Dans certains pays, l’absence de grands barrages pouvant réguler le débit de l’eau pendant la saison des pluies joue beaucoup. La construction de ces infrastructures a été promise à maintes reprises mais ne se fait pas.
Fatiguées d’attendre, les populations crient souvent leur ras-le-bol. Ainsi Aline Taryam, étudiante tchadienne habitant la région du fleuve Chari (fleuve de l’Afrique centrale situé entre le Tchad, le Cameroun et la Centrafrique), dit au micro de la BBC :
Cela fait plus d’un an que nous attendons la construction de ce barrage, mais rien. Cette année, nous allons souffrir des eaux de pluie. Quand on voit ce barrage, il ne tient même pas debout. C’est un gaspillage d’argent.

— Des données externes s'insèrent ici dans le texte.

(** Deriving finds that nothing changes, or makes the next manifest. *)
Lemma derive_next_state p v id m pages ws now :
  coherent p (vfs_disk v) -> State (vfs_disk v) id m pages ->
  derive_next p id ws now v =
    (if bool_decide (apply_changes ws pages = pages) then Ok None
     else Ok (Some (next_manifest id m pages ws now, manifest_id (next_manifest id m pages ws now)))).
Proof.
  intros Hc (n & Hs & Hd & Hn & Hcount). unfold derive_next. rewrite (fetch_on p v id m Hc (Stands_on _ _ _ _ _ Hs)), Hcount.
  destruct (count_changes p v id m n pages (ascending ws) false Hc Hs) as (changed & -> & Hch); [lia|apply ascending_NoDup|].
  rewrite apply_list_map, ascending_map in * by apply ascending_NoDup.
  case_bool_decide as Hsame.
  - assert (changed = false) as -> by (destruct changed; naive_solver). done.
  - assert (changed = true) as -> by naive_solver. simpl.
    unfold next_manifest. destruct (must_flatten m); [by rewrite (resolve_manifest_stands p v id m n pages Hc Hs) by lia|].
    by rewrite Z.max_l by lia.
Qed.

Definition grows (d d' : Disk) : Prop := d_manifests d ⊆ d_manifests d' /\ d_pages d ⊆ d_pages d'.

Lemma on_disk_grows d d' id m : grows d d' -> on_disk d id m -> on_disk d' id m.
Proof. intros [Hg _] [Hid Hm]. split; [done|]. by eapply lookup_weaken. Qed.

Lemma Stands_grows d d' id m n pages : grows d d' -> Stands d id m n pages -> Stands d' id m n pages.
Proof. intros Hg. induction 1; [eapply stands_flat|eapply stands_overlay]; eauto using on_disk_grows. Qed.

Lemma State_grows d d' id m pages : grows d d' -> State d id m pages -> State d' id m pages.
Proof. intros Hg (n & ? & ?). exists n. eauto using Stands_grows. Qed.

(** The next manifest, once it is on disk, stands for the base with the
    transaction applied. *)
Lemma next_manifest_state d id m pages ws now next :
  State d id m pages -> next = next_manifest id m pages ws now -> on_disk d (manifest_id next) next ->
  State d (manifest_id next) next (apply_changes ws pages) /\ parent next = Some id.
Proof.
  intros (n & Hs & Hd & Hn & Hcount) Hnext Hon. unfold next_manifest, must_flatten, MAX_OVERLAY_DEPTH in Hnext.
  destruct (Z.leb_spec 8 (depth m)); subst next; split; try done.
  - exists 0%nat. repeat split; [by eapply stands_flat|lia].
  - exists (S n). split; [by eapply stands_overlay|]. simpl. repeat split; lia.
Qed.

End pager.

(** * What collection keeps ([substrate-pager]: pager.rs, gc.rs)

    The walk over history and storage edges finds the manifests reachable from the
    roots; a sweep, complete or cut short, removes nothing they need. *)

Section gc.
Context `{Blake3} `{ManifestCodecLaws}.

(** Every manifest file holds a manifest, under its hash. *)
Definition store_ok (d : Disk) : Prop :=
  map_Forall (fun id bytes => exists m, bytes = manifest_encode m /\ manifest_id m = id) (d_manifests d).

Definition edge (d : Disk) (id id' : ManifestId) : Prop :=
  exists m, on_disk d id m /\ (parent m = Some id' \/ overlay_base m = Some id').

Lemma fetch_inv p v id m : store_ok (vfs_disk v) -> coherent p (vfs_disk v) -> fetch p id v = Ok m -> on_disk (vfs_disk v) id m.
Proof.
  intros Hs Hc. unfold fetch. destruct (cache p !! id) as [m'|] eqn:E; [intros [= <-]; by apply Hc|].
  unfold manifests_get, vfs_read. simpl. destruct (d_manifests (vfs_disk v) !! id) as [bytes|] eqn:Eb; [simpl|done].
  destruct (Hs id bytes Eb) as (m' & -> & Hid). rewrite manifest_roundtrip. rewrite bool_decide_eq_true_2 by done. intros [= <-]. by split.
Qed.

(** ** The walk *)

Definition stored (p : Pager) (v : Vfs) : gset ManifestId := dom (cache p) ∪ dom (d_manifests (vfs_disk v)).

Lemma fetch_stored p v id m : fetch p id v = Ok m -> id ∈ stored p v.
Proof.
  unfold fetch, stored, manifests_get, vfs_read. simpl. destruct (cache p !! id) eqn:E; [intros _; apply elem_of_union_l, elem_of_dom; eauto|].
  destruct (d_manifests (vfs_disk v) !! id) eqn:E'; [|done]. intros _. apply elem_of_union_r, elem_of_dom. eauto.
Qed.

(** What was walked is closed once the stack is empty. *)
Lemma reachable_from_ok p v fuel seen stack S :
  (length stack + 3 * size (stored p v ∖ seen) <= fuel)%nat ->
  reachable_from fuel p seen stack v = Ok S ->
  store_ok (vfs_disk v) -> coherent p (vfs_disk v) ->
  (forall id, id ∈ seen -> (exists m, on_disk (vfs_disk v) id m) /\ forall id', edge (vfs_disk v) id id' -> id' ∈ seen \/ id' ∈ stack) ->
  (forall id, id ∈ seen \/ id ∈ stack -> id ∈ S) /\
  (forall id, id ∈ S -> (exists m, on_disk (vfs_disk v) id m) /\ forall id', edge (vfs_disk v) id id' -> id' ∈ S) /\
  (forall id, id ∈ S -> id ∈ seen \/ exists root, root ∈ stack /\ rtc (edge (vfs_disk v)) root id).
Proof.
  intros Hf HS Hst Hc. revert seen stack Hf HS. induction fuel as [|fuel IH]; intros seen stack Hf HS Hseen;
    destruct stack as [|id stack]; simpl in HS; try (simpl in Hf; lia).
  1, 2: injection HS as <-; split; [intros ? [?|[]%elem_of_nil]; done|]; split; [|by left];
    intros id Hid; destruct (Hseen id Hid) as [Hm He]; split; [done|]; intros id' [?|[]%elem_of_nil]%He; done.
  case_bool_decide as Hin.
  - destruct (IH seen stack) as (H1' & H2' & H3'); [simpl in Hf; lia|done|..].
    { intros j Hj. destruct (Hseen j Hj) as [Hm He]. split; [done|]. intros j' [?|[->|?]%elem_of_cons]%He; auto. }
    split; [|split; [done|]].
    + intros j [?|[->|?]%elem_of_cons]; auto.
    + intros j Hj. destruct (H3' j Hj) as [?|(r & Hr & ?)]; [by left|right]. exists r. by split; [right|].
  - destruct (fetch p id v) as [m|] eqn:E; [|done].
    pose proof (fetch_inv p v id m Hst Hc E) as Hon. pose proof (fetch_stored p v id m E) as Hid.
    set (stack' := match overlay_base m with Some base => base :: match parent m with Some q => q :: stack | None => stack end
                   | None => match parent m with Some q => q :: stack | None => stack end end) in *.
    assert (forall j, j ∈ stack' <-> overlay_base m = Some j \/ parent m = Some j \/ j ∈ stack) as Hstack'.
    { intros j. unfold stack'. destruct (overlay_base m), (parent m); rewrite ?elem_of_cons; naive_solver. }
    assert (forall j, edge (vfs_disk v) id j <-> parent m = Some j \/ overlay_base m = Some j) as Hedge.
    { intros j. split; [|by exists m]. intros (m' & Hon' & He). by rewrite (on_disk_det _ _ _ _ Hon Hon'). }
    destruct (IH ({[id]} ∪ seen) stack') as (H1' & H2' & H3'); [| |..].
    + assert (stored p v ∖ seen = {[id]} ∪ stored p v ∖ ({[id]} ∪ seen)) as Hsplit.
      { apply set_eq. intros j. rewrite elem_of_union, !elem_of_difference, elem_of_union, elem_of_singleton.
        destruct (decide (j = id)); naive_solver. }
      rewrite Hsplit, size_union, size_singleton in Hf by set_solver.
      assert (length stack' <= 2 + length stack)%nat by (unfold stack'; destruct (overlay_base m), (parent m); simpl; lia).
      simpl in Hf. lia.
    + done.
    + intros j [->%elem_of_singleton|Hj]%elem_of_union.
      * split; [by exists m|]. intros j' [?|?]%Hedge; right; apply Hstack'; auto.
      * destruct (Hseen j Hj) as [Hm He]. split; [done|]. intros j' [?|[->|?]%elem_of_cons]%He; [left|left|right]; [set_solver..|].
        apply Hstack'. auto.
    + split; [|split; [done|]].
      * intros j [Hj|[->|Hj]%elem_of_cons]; apply H1'; [left; set_solver..|]. right. apply Hstack'. auto.
      * intros j Hj. destruct (H3' j Hj) as [[->%elem_of_singleton|?]%elem_of_union|(r & Hr & Hrtc)]; [|by left|].
        -- right. exists id. split; [by left|done].
        -- apply Hstack' in Hr as [Hr|[Hr|Hr]]; right.
           ++ exists id. split; [by left|]. eapply rtc_l; [apply Hedge; by right|done].
           ++ exists id. split; [by left|]. eapply rtc_l; [apply Hedge; by left|done].
           ++ exists r. split; [by right|done].
Qed.

Lemma reachable_manifests_ok p v roots S :
  store_ok (vfs_disk v) -> coherent p (vfs_disk v) -> reachable_manifests p roots v = Ok S ->
  forall id, id ∈ S <-> exists root, root ∈ roots /\ rtc (edge (vfs_disk v)) root id.
Proof.
  intros Hst Hc HS. destruct (reachable_from_ok p v (walk_fuel p roots v) ∅ (rev roots) S) as (H1' & H2' & H3'); [|done..|set_solver|].
  - unfold walk_fuel. rewrite length_rev, difference_empty_L.
    assert (size (stored p v) <= size (cache p) + size (d_manifests (vfs_disk v)))%nat; [|lia].
    unfold stored. rewrite <- !size_dom. rewrite size_union_alt.
    apply Nat.add_le_mono_l, subseteq_size. set_solver.
  - intros id. split.
    + intros Hid. destruct (H3' id Hid) as [[]%elem_of_empty|(r & Hr & ?)]. exists r. split; [|done].
      by apply list_elem_of_In, in_rev, list_elem_of_In.
    + intros (r & Hr & Hrtc). assert (r ∈ S) as HrS.
      { apply H1'. right. by apply list_elem_of_In, in_rev; rewrite rev_involutive; apply list_elem_of_In. }
      clear Hr. induction Hrtc as [|r x y Hxy _ IH]; [done|]. apply IH. by eapply H2'.
Qed.

(** ** The sweep *)

(** What is left of [d] in [d'], where nothing of [ms] and [ps] may go. *)
Definition spared (ms : gset ManifestId) (ps : gset PageId) (d d' : Disk) : Prop :=
  d_segments d' = d_segments d /\ d_marker d' = d_marker d /\
  (forall id, d_manifests d' !! id = d_manifests d !! id \/ (~ (id ∈ ms) /\ d_manifests d' !! id = None)) /\
  (forall id, d_pages d' !! id = d_pages d !! id \/ (~ (id ∈ ps) /\ d_pages d' !! id = None)).

Lemma spared_refl ms ps d : spared ms ps d d.
Proof. repeat split; auto. Qed.

Lemma spared_trans ms ps d d' d'' : spared ms ps d d' -> spared ms ps d' d'' -> spared ms ps d d''.
Proof.
  intros (Hs & Hk & Hm & Hp) (Hs' & Hk' & Hm' & Hp'). split; [congruence|]. split; [congruence|]. split; intros id.
  - destruct (Hm' id) as [->|]; auto.
  - destruct (Hp' id) as [->|]; auto.
Qed.

Lemma spared_page ms ps d id : id ∉ ps -> spared ms ps d (file_remove d (PagePath id)).
Proof.
  intros Hid. repeat split; simpl; auto. intros j. destruct (decide (id = j)) as [<-|]; [right|left]; by simplify_map_eq.
Qed.

Lemma spared_manifest ms ps d id : id ∉ ms -> spared ms ps d (file_remove d (ManifestPath id)).
Proof.
  intros Hid. repeat split; simpl; auto. intros j. destruct (decide (id = j)) as [<-|]; [right|left]; by simplify_map_eq.
Qed.

Lemma sweep_pages_spares ms live ids stats v : exists v' r,
  sweep_pages live ids stats v = (v', r) /\ spared ms live (vfs_disk v) (vfs_disk v') /\
  d_manifests (vfs_disk v') = d_manifests (vfs_disk v) /\ (healthy v -> healthy v' /\ is_ok r = true) /\
  (is_ok r = true -> forall id, id ∈ ids -> id ∉ live -> d_pages (vfs_disk v') !! id = None) /\
  (crashed v = true -> crashed v' = true) /\ (is_ok r = false -> crashed v' = true).
Proof.
  revert stats v. induction ids as [|id ids IH]; intros stats v; simpl.
  { eexists _, _. split; [done|]. split; [apply spared_refl|]. do 2 (split; [by auto|]). split; [|by auto]. by intros _ ? []%elem_of_nil. }
  case_bool_decide as Hin.
  - edestruct IH as (v' & r & -> & Hsp & Hm & Hh & Hg & Hc). eexists _, _. split; [done|]. do 3 (split; [done|]). split; [|done].
    intros Hr j [->|?]%elem_of_cons Hj; [done|auto].
  - destruct (remove_file_cases (PagePath id) v) as (v1 & r1 & -> & Hc1 & Hh1 & Hr1). destruct r1 as [[]|e].
    + match goal with |- context [sweep_pages live ids ?s v1] => destruct (IH s v1) as (v' & r & -> & Hsp & Hm & Hh & Hg & Hc) end. eexists _, _. split; [done|].
      rewrite Hr1 in Hsp, Hm. split; [eapply spared_trans; [by apply spared_page|done]|]. split; [done|].
      split; [intros Hv; by apply Hh, Hh1|]. split; [|split; [naive_solver|apply Hc]].
      intros Hr j [->|?]%elem_of_cons Hj; [|by auto]. destruct Hsp as (_ & _ & _ & Hp).
      destruct (Hp id) as [->|[_ ->]]; [simpl; by rewrite lookup_delete_eq|done].
    + destruct Hr1 as [Hd Hcr]. eexists _, _. split; [done|]. rewrite Hd. split; [apply spared_refl|]. split; [done|].
      split; [intros Hv; by destruct (Hh1 Hv)|]. split; [done|]. by auto.
Qed.

Lemma coherent_forget p d id ms ps :
  coherent p d -> id ∉ ms -> coherent (cache_forget id p) (file_remove d (ManifestPath id)) /\ spared ms ps d (file_remove d (ManifestPath id)).
Proof.
  intros Hc Hid. split; [|by apply spared_manifest]. intros j m. simpl. rewrite lookup_delete_Some. intros [Hne Hj].
  destruct (Hc j m Hj) as [? ?]. split; [done|]. simpl. by rewrite lookup_delete_ne.
Qed.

Même frustration au Nigeria, pays de l’Afrique de l’ouest également touché par les inondations. Toujours selon la BBC, les autorités gouvernementales ont promis d’ériger un barrage dans l’État d’Adamawa, situé au nord-est du pays, pour entraver les débordements d’eau mais sans résultat. Un habitant explique à BBC :
Le gouvernement nous avait promis un barrage, mais deux ans après le lancement du projet, rien n’a été fait.
L’Afrique paie fort le prix du dérèglement climatique. Alors qu’elle demeure le continent le moins pollueur, et représente moins de 5% des émissions mondiales, elle devient de plus en plus exposée aux effets désastreux du changement climatique.